Nationally, the shifts in early admissions programs are headed in the same direction as are Harvard and Princeton. While colleges didn't follow them in 2007 in eliminating early options, many said that they were trying to minimize the use of the practice -- and surveys by NACAC suggested that some scaling back was going on. But that has ended.
A survey by NACAC found that 65 percent of colleges with early decision reported admitting more students through the process in 2009 than the year before, compared to only 43 percent reporting such increases in 2008. And the gap is growing between the admissions rates for early decision and regular applicants at the same institutions. Colleges with early decision admit on average 55 percent of all applicants, but 70 percent of early decision applicants.
Hawkins, of NACAC, said that these figures suggest a broader concern than the news from Cambridge. Many of these colleges admitting more students early do not meet full student need and don't necessarily do a good job of informing the students who are admitted early that they have the right to look elsewhere if the aid package isn't sufficient. "Colleges need to be clear about what is going on, and that's not happening in a lot of places," he said. What is happening, he said, is a focus on increasing the yield rate -- the percentage of admitted applicants who enroll -- and increases in the early pool help colleges do that.
Reider of San Francisco University High School said he is not opposed to all early programs, even those that are binding. He said that the real problem -- one that the NACAC survey suggests is widespread -- is when colleges have different admissions standards for early and regular admissions. When people start to think that "applying early is worth 100 SAT points," he said, that's when they feel unreasonable pressure to make a choice.
So Reider said that colleges should commit to having equal admit rates for early and regular decision. That's something they can do if they admit only 20 or 25 percent of the class early, but is typically impossible when they are admitting 40+ percent of the class early, as many are doing. Making the standards equal, he said, would end "the perception that 'I have to apply early.' "
Lucido of USC said that the announcements Thursday should be seen as a sign that the entire early application system is unhealthy. He said that while both Harvard and Princeton are taking sound steps to "mitigate" their return to early applications (primarily by offering nonbinding systems), they are offering an option that will be relevant primarily to those who already have plenty of help in the admissions process. "There is an advantage to those who come from well-resourced high schools and who have college-educated parents who understand these plans," he said.

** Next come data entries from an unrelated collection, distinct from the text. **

Lemma run_handler_apart now run job : apart (handler now run job).
Proof.
  intros p. unfold run_handler. case_match; [|done]. case_bool_decide.
  - unfold parse_gpx_handle, on_db, zoom. by destruct (handle_parse_job _ _ _ _).
  - unfold generate_export_handle, on_exports, zoom. by destruct (process _ _ _).
Qed.

(** What an event is to the worker. *)
Definition worker_events p (e : ProcessEvent St) : list (WorkerRuntime.Event Json) :=
  match e with
  | Polls now => if ps_cancelled p then [] else [WorkerRuntime.Tick now]
  | Runs now k run =>
      match WorkerRuntime.wk_in_flight (ps_worker p) !! k with
      | None => []
      | Some task =>
          match fst (handler now run (WorkerRuntime.task_job task) p) with
          | Ok _ => [WorkerRuntime.Finished now k WorkerRuntime.HandlerOk]
          | Err e => [WorkerRuntime.Finished now k (WorkerRuntime.HandlerErr e)]
          | Panicked => [WorkerRuntime.Aborted k]
          end
      end
  | TimesOut now k _ =>
      match WorkerRuntime.wk_in_flight (ps_worker p) !! k with
      | Some task => if elapsed now task then [WorkerRuntime.Finished now k WorkerRuntime.TimedOut] else []
      | None => []
      end
  | Restarts _ => replicate (length (WorkerRuntime.wk_in_flight (ps_worker p))) (WorkerRuntime.Aborted 0)
  | Maintains now => if ps_cancelled p then [] else [WorkerRuntime.Maintained now]
  | ServerCalls call => if server_event call then [call] else []
  | Dispatches _ | Stops => []
  end.

Abbreviation wrun := (WorkerRuntime.run_events config registered_handlers).
(** X9. Detection is asked once per speech text while its entry stays in
    the cache: with detection and cache configured and the cache commands
    for the text succeeding, after a run of the language step that found the
    code in the cache or had a non-empty code detected, a second run for
    the same text answers the same code from the cache alone - one cache
    read, no detection, no write - and leaves the cache as the first run
    left it. *)
Theorem detectLanguage_cached_after env client r hint text c :
  translationClient env = Some client ->
  redis env = Some r ->
  Js.truthy hint = false ->
  text <> "" ->
  get_error r (cache_key text) = None ->
  (forall code, set_error r (cache_key text) code = None) ->
  Js.truthy (fst <$> c !! cache_key text) = true
  \/ (exists code, detect client text = Resolved (Some code) /\ code <> "") ->
  let first := detectLanguage env hint (Some text) c in
  detectLanguage env hint (Some text) (cache first)
  = (result first, cache first, [RedisGet (cache_key text)]).
Proof.
  intros Hclient Hr Hhint Htext Hget Hset Hsource first. subst first.
  destruct (detectLanguage_detecting env client hint text c Hclient Hhint Htext) as [Hc _].
  destruct (Hc r Hr) as (_ & Hhit & Hmiss).
  destruct (Js.truthy (fst <$> c !! cache_key text)) eqn:Hold.
  - rewrite (Hhit Hget eq_refl). unfold cache, result. cbn [fst snd].
    destruct (detectLanguage_detecting env client hint text c Hclient Hhint Htext) as [Hc' _].
    destruct (Hc' r Hr) as (_ & Hhit' & _). by apply Hhit'.
  - destruct Hsource as [| (code & Hdet & Hcode)]; [done |].
    destruct (Hmiss Hget eq_refl) as [_ Hstore].
    destruct (Hstore code Hdet Hcode) as [Hstored _].
    rewrite (Hstored (Hset code)). unfold cache, result. cbn [fst snd].
    destruct (detectLanguage_detecting env client hint text
                (<[cache_key text := (code, 3600)]> c) Hclient Hhint Htext) as [Hc' _].
    destruct (Hc' r Hr) as (_ & Hhit' & _).
    rewrite lookup_insert_eq in Hhit'. cbn [fmap option_fmap option_map fst] in Hhit'.
    apply Hhit'; [exact Hget | by apply truthy_Some].
Qed.

Lemma detectLanguage_cached_after_witness :
  detectLanguage
    (with_translation (with_redis bare_env (Some reliable_redis))
       (Some (sample_client (Resolved "hello"))))
    None (Some "hola")
    (cache (detectLanguage
              (with_translation (with_redis bare_env (Some reliable_redis))
                 (Some (sample_client (Resolved "hello"))))
              None (Some "hola") cached_es))
  = (result (detectLanguage
               (with_translation (with_redis bare_env (Some reliable_redis))
                  (Some (sample_client (Resolved "hello"))))
               None (Some "hola") cached_es),
     cache (detectLanguage
              (with_translation (with_redis bare_env (Some reliable_redis))
                 (Some (sample_client (Resolved "hello"))))
              None (Some "hola") cached_es),
     [RedisGet (cache_key "hola")]).
Proof.
  apply (detectLanguage_cached_after
           (with_translation (with_redis bare_env (Some reliable_redis))
              (Some (sample_client (Resolved "hello"))))
           (sample_client (Resolved "hello")) reliable_redis None "hola" cached_es);
    try reflexivity; try done.
  left. by vm_compute.
Defined.

(** X10. A request changes the language cache at most at the key of its
    speech text, and only by adding an entry where none with a non-empty
    code was: the code the detection provider answered, which is then the
    language of the call, kept for 3600 seconds. *)
Theorem voice_cache_frame env body c :
  let key := cache_key (Js.show (speech_of body)) in
  (forall k, k <> key -> cache (voice env body c) !! k = c !! k)
  /\ (cache (voice env body c) = c
      \/ exists client code,
           translationClient env = Some client
           /\ detect client (Js.show (speech_of body)) = Resolved (Some code)
           /\ code <> ""
           /\ Js.truthy (fst <$> c !! key) = false
           /\ cache (voice env body c) = <[key := (code, 3600)]> c
           /\ language_of env (hint_of body) (speech_of body) c = Some code).
Proof.
  intros key.
  assert (Hc : cache (voice env body c) = c
               \/ cache (voice env body c)
                  = cache (detectLanguage env (hint_of body) (speech_of body) c)).
  { destruct (voice_run env body c) as (t & r & c' & evs & Hh & Hrun).
    rewrite Hrun. unfold cache at 1 3. cbn [fst snd]. destruct Hh; auto. }
  pose proof (detectLanguage_cache env (hint_of body) (speech_of body) c) as Hd.
  cbv zeta in Hd. fold key in Hd.
  assert (Hcases : cache (voice env body c) = c
      \/ exists client code,
           translationClient env = Some client
           /\ detect client (Js.show (speech_of body)) = Resolved (Some code)
           /\ code <> ""
           /\ Js.truthy (fst <$> c !! key) = false
           /\ cache (voice env body c) = <[key := (code, 3600)]> c
           /\ language_of env (hint_of body) (speech_of body) c = Some code).
  { destruct Hc as [Hc | Hc]; [by left |]. rewrite Hc.
    destruct Hd as [Hd | Hd]; [by left | by right]. }
  split; [| exact Hcases].
  intros k Hk. destruct Hcases as [-> | (client & code & _ & _ & _ & _ & -> & _)];
    [reflexivity |].
  by rewrite lookup_insert_ne.
Qed.

(** *** Callers who speak English *)

Lemma translate_events_none env text source target :
  translationClient env = None \/ source = target ->
  translate_events env text source target = [].
Proof.
  intros H. unfold translate_events, translateText.
  destruct (translationClient env) as [client|]; [| reflexivity].
  destruct H as [H | ->]; [discriminate |].
  by rewrite strict_eq_refl, orb_true_r.
Qed.

Lemma input_events_none env speechResult detectedLanguage :
  translationClient env = None \/ detectedLanguage = Some "en" ->
  input_events env speechResult detectedLanguage = [].
Proof.
  intros H. unfold input_events, translateInput.
  destruct (Js.truthy speechResult && negb (Js.strict_eq detectedLanguage (Some "en")))
    eqn:Hcond; [| reflexivity].
  unfold bind. rewrite translateText_run. unfold ret, events. cbn [snd]. rewrite app_nil_r.
  destruct H as [H | ->].
  - apply translate_events_none. by left.
  - rewrite strict_eq_refl in Hcond. cbn [negb] in Hcond. by rewrite andb_false_r in Hcond.
Qed.

Lemma detect_events_none env hint speechResult c :
  Js.truthy hint = true \/ Js.truthy speechResult = false \/ translationClient env = None ->
  detectLanguage env hint speechResult c
  = (Normal (if Js.truthy hint then hint else Some "en"), c, []).
Proof.
  intros H. unfold detectLanguage.
  destruct (Js.truthy hint); cbn [negb andb]; cbv iota; [reflexivity |].
  destruct H as [H | [-> | ->]]; [discriminate | reflexivity |].
  by destruct (Js.truthy speechResult).
Qed.

(** X11. The translation provider is not asked when the language of the
    call is ['en'] or no translation client is configured; and neither the
    cache nor language detection is touched, and the language of the call
    is the hint or else ['en'], when the request carries a language hint,
    has no speech text, or no translation client is configured. *)
Theorem voice_english_untranslated env body c :
  (language_of env (hint_of body) (speech_of body) c = Some "en"
   \/ translationClient env = None ->
   count Translation (events (voice env body c)) = 0%nat)
  /\ (Js.truthy (hint_of body) = true \/ Js.truthy (speech_of body) = false
      \/ translationClient env = None ->
      cache (voice env body c) = c
      /\ language_of env (hint_of body) (speech_of body) c
         = (if Js.truthy (hint_of body) then hint_of body else Some "en")
      /\ forall k, k ∈ [CacheRead; CacheWrite; Detection] ->
           count k (events (voice env body c)) = 0%nat).
Proof.
  destruct (voice_run env body c) as (t & r & c' & evs & Hh & Hrun).
  rewrite Hrun. unfold cache, events. cbn [fst snd]. clear Hrun.
  split.
  - intros Hen.
    destruct Hh as [Hphone | query Hphone Hdb Hq | query msg Hphone Hdb Hq
                    | customer t attempt message record Hphone Hcust Hp].
    + pose proof (count_speech env missing_caller (Some "en") Translation).
      rewrite !count_cons, !count_app, !count_cons, !count_nil. count_list.
    + pose proof (count_speech env record_not_found (early_language body) Translation).
      rewrite !count_cons, !count_app, !count_cons, !count_nil. count_list.
    + pose proof (count_speech env database_error (early_language body) Translation).
      rewrite !count_cons, !count_app, !count_cons, !count_nil. count_list.
    + assert (Hlang : translationClient env = None
                      \/ language_of env (hint_of body) (speech_of body) c = Some "en")
        by tauto.
      assert (Hnone : forall text,
                 translate_events env text (Some "en")
                   (c_detectedLanguage (call_of env body customer c)) = []).
      { intros text. apply translate_events_none. cbn [c_detectedLanguage call_of].
        destruct Hlang as [Hl | Hl]; [by left | right; by rewrite Hl]. }
      assert (Hrecover : count Translation
                           (recovery env (call_of env body customer c) t record) = 0%nat).
      { unfold recovery, reply_events. destruct (storable record); [done |].
        pose proof (count_speech env
                      (translated env unexpected_error (Some "en")
                         (c_detectedLanguage (call_of env body customer c)))
                      (c_detectedLanguage (call_of env body customer c)) Translation).
        destruct t; try done; rewrite !count_app, Hnone; cbn [error_log]; count_list. }
      unfold stage_events, processed_events, reply_events.
      rewrite !count_app, count_cons, count_app, Hrecover.
      rewrite (input_events_none env _ _ Hlang).
      rewrite (Hnone message).
      pose proof (count_detect env (hint_of body) (speech_of body) c Translation).
      pose proof (count_parse env (text_to_parse env body c) Translation).
      pose proof (count_speech env
                    (translated env message (Some "en")
                       (c_detectedLanguage (call_of env body customer c)))
                    (c_detectedLanguage (call_of env body customer c)) Translation).
      pose proof (count_save env record Translation).
      assert (count Translation attempt = 0)%nat by (destruct Hp; by vm_compute).
      assert (count Translation (error_log t) = 0)%nat by (destruct t; by vm_compute).
      assert (count Translation
                (match db env with
                 | Some _ => [DbQuery (Js.show (phone_of body))] | None => [] end) = 0)%nat
        by (destruct (db env); by vm_compute).
      rewrite count_nil. count_list.
  - intros Hnone. pose proof (detect_events_none env _ _ c Hnone) as Hd.
    assert (Hl : language_of env (hint_of body) (speech_of body) c
                 = (if Js.truthy (hint_of body) then hint_of body else Some "en")).
    { unfold language_of. by rewrite Hd. }
    assert (Hc : c' = c).
    { destruct Hh; try reflexivity. by rewrite Hd. }
    split; [exact Hc |]. split; [exact Hl |].
    intros k Hk.
    assert (Hkind : k <> Log
                    /\ match k with CacheRead | CacheWrite | Detection => True | _ => False end).
    { set_unfold in Hk. destruct Hk as [-> | [-> | [-> | []]]]; by split. }
    destruct Hkind as [Hlog Hkind].
    destruct Hh as [Hphone | query Hphone Hdb Hq | query msg Hphone Hdb Hq
                    | customer t attempt message record Hphone Hcust Hp].
    + pose proof (count_speech env missing_caller (Some "en") k).
      rewrite !count_cons, !count_app, !count_cons, !count_nil.
      destruct k; try done; count_list.
    + pose proof (count_speech env record_not_found (early_language body) k).
      rewrite !count_cons, !count_app, !count_cons, !count_nil.
      destruct k; try done; count_list.
    + pose proof (count_speech env database_error (early_language body) k).
      rewrite !count_cons, !count_app, !count_cons, !count_nil.
      destruct k; try done; count_list.
    + unfold stage_events. rewrite !count_app. rewrite Hd. unfold events at 1. cbn [snd].
      rewrite count_nil.
      pose proof (count_input env (speech_of body)
                    (language_of env (hint_of body) (speech_of body) c) k).
      pose proof (count_parse env (text_to_parse env body c) k).
      pose proof (count_processed env _ _ _ _ _ _ k Hp Hlog).
      assert (count k (match db env with
                       | Some _ => [DbQuery (Js.show (phone_of body))] | None => [] end) = 0)%nat
        by (destruct (db env); destruct k; done).
      destruct k; try done; count_list.
Qed.
(* ===== verification/Spinlock.v ===== *)
(** Spin locks and interrupt nesting: [src/spinlock.c], with [mycpu], [cpuid]
    and [myproc] of [src/proc.c].

    The state an operation sees is the machine (the executing processor's
    interrupt flag and local APIC id, and the table of processors) together with
    the lock it works on.  The stack that [getcallerpcs] walks is a memory. *)

From Stdlib Require Import ZArith Lia.
From stdpp Require Import base list strings relations.
From S2P Require Import Prelude Kstring.
Local Open Scope Z_scope.

(** The fields of [struct cpu] the lock code uses; [proc] is the pid of the
    process running on the processor, if any. *)
Record cpu := mkCpu {
  apicid : Z;
  ncli : Z;
  intena : bool;
  proc : option Z;
}.

(** [struct spinlock]; [lkcpu] is the index of the processor, [None] for 0. *)
Record spinlock := mkLock {
  locked : bool;
  lkcpu : option nat;
  pcs : list Z;
  lkpid : Z;
}.

Record machine := mkMach {
  ifl : bool;            (* FL_IF in eflags *)
  lapicid : Z;
  cpus : list cpu;       (* cpus[0 .. ncpu-1] *)
  lk : spinlock;
}.

Definition set_if (b : bool) (s : machine) : machine :=
  mkMach b (lapicid s) (cpus s) (lk s).
Definition set_cpus (l : list cpu) (s : machine) : machine :=
  mkMach (ifl s) (lapicid s) l (lk s).
Definition set_lk (l : spinlock) (s : machine) : machine :=
  mkMach (ifl s) (lapicid s) (cpus s) l.

Definition cli : M machine unit := modify (set_if false).
Definition sti : M machine unit := modify (set_if true).
(* ===== verification/Vm.v ===== *)
(** Page tables: [src/vm.c].

    The state is that of the page allocator ([Kalloc.kmem]): kernel memory, in
    which the page directories and page tables live as the words the hardware
    walks, and the free list.  A pointer to a page table entry is its address.
    Messages to the console are left out.  [entry] reads the table as a map from
    virtual addresses to entries, and the theorems are about that map. *)

From Stdlib Require Import ZArith Lia.
From stdpp Require Import base list strings.
From S2P Require Import Prelude Kstring Spinlock Kalloc.
Local Open Scope Z_scope.

Definition PDX (va : Z) : Z := Z.land (Z.shiftr va 22) 0x3FF.
Definition PTX (va : Z) : Z := Z.land (Z.shiftr va 12) 0x3FF.
Definition PGADDR (d t o : Z) : Z := u32 (Z.lor (Z.lor (Z.shiftl d 22) (Z.shiftl t 12)) o).
Definition PTE_P : Z := 1.
Definition PTE_W : Z := 2.
Definition PTE_U : Z := 4.
Definition PTE_ADDR (pte : Z) : Z := Z.land pte (u32 (Z.lnot 0xFFF)).
Definition PTE_FLAGS (pte : Z) : Z := Z.land pte 0xFFF.
Definition NPDENTRIES : nat := 1024.
Definition EXTMEM : Z := 0x100000.
Definition DEVSPACE : Z := 0xFE000000.
Definition KERNLINK : Z := KERNBASE + EXTMEM.

Section Vm.
(** [end] and [data] of the kernel image, set by the linker. *)
Context (kend data : Z).

(** [*p] and [*p = w] for a pointer to a word. *)
Definition load (p : Z) : M kmem Z := gets (fun k => load32 (memory k) p).
Definition store (p w : Z) : M kmem unit := modify (fun k => set_memory (store32 (memory k) p w) k).
Definition fill (p c n : Z) : M kmem unit := modify (fun k => set_memory (memset (memory k) p c n) k).
Definition move (dst src n : Z) : M kmem unit := modify (fun k => set_memory (memmove (memory k) dst src n) k).

Definition walkpgdir (pgdir va : Z) (alloc : bool) : M kmem Z :=
  let pde := pgdir + 4 * PDX va in
  e <- load pde ;;
  if nz (Z.land e PTE_P) then ret (P2V (PTE_ADDR e) + 4 * PTX va)
  else if negb alloc then ret 0
  else
    pgtab <- kalloc ;;
    if pgtab =? 0 then ret 0 else
    fill pgtab 0 PGSIZE ;;
    store pde (Z.lor (Z.lor (Z.lor (V2P pgtab) PTE_P) PTE_W) PTE_U) ;;
    ret (pgtab + 4 * PTX va).

(** The loop of [mappages]; from [a] it reaches [last] in as many steps as there are
    pages between them. *)
Fixpoint mappages_loop (fuel : nat) (pgdir a last pa perm : Z) : M kmem Z :=
  match fuel with
  | O => spin
  | S n =>
      pte <- walkpgdir pgdir a true ;;
      if pte =? 0 then ret (-1) else
      e <- load pte ;;
      if nz (Z.land e PTE_P) then panic "remap" else
      store pte (Z.lor (Z.lor pa perm) PTE_P) ;;
      if a =? last then ret 0
      else mappages_loop n pgdir (u32 (a + PGSIZE)) last (u32 (pa + PGSIZE)) perm
  end.

Definition mappages (pgdir va size pa perm : Z) : M kmem Z :=
  let a := PGROUNDDOWN va in
  let last := PGROUNDDOWN (u32 (va + size - 1)) in
  mappages_loop (S (Z.to_nat (u32 (last - a) / PGSIZE))) pgdir a last pa perm.

(** The loop of [deallocuvm] from [a]. *)
Fixpoint deallocuvm_loop (fuel : nat) (pgdir a oldsz : Z) : M kmem unit :=
  match fuel with
  | O => spin
  | S n =>
      if a <? oldsz then
        pte <- walkpgdir pgdir a false ;;
        if pte =? 0 then deallocuvm_loop n pgdir (u32 (u32 (PGADDR (PDX a + 1) 0 0 - PGSIZE) + PGSIZE)) oldsz
        else
          e <- load pte ;;
          (if nz (Z.land e PTE_P) then
             let pa := PTE_ADDR e in
             if pa =? 0 then panic "kfree" else
             kfree kend (P2V pa) ;; store pte 0
           else ret tt) ;;
          deallocuvm_loop n pgdir (u32 (a + PGSIZE)) oldsz
      else ret tt
  end.

Definition deallocuvm (pgdir oldsz newsz : Z) : M kmem Z :=
  if oldsz <=? newsz then ret oldsz else
  let a := PGROUNDUP newsz in
  deallocuvm_loop (S (S (Z.to_nat ((oldsz - a) / PGSIZE)))) pgdir a oldsz ;;
  ret newsz.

He noted that even though Harvard and Princeton are as prestigious as universities come, and even though they have financial aid packages as large as anyone's, they report that they are losing applicants they like to other colleges that push hard on early applications. Those colleges that are wooing a few students away from the Ivies are going to go right on doing so, Lucido said, and many of the recruited students won't be recruited by Harvard. "When institutions on the order of Harvard and Princeton get whipsawed by the market we have created, you have to ask if this is the market we want," he said.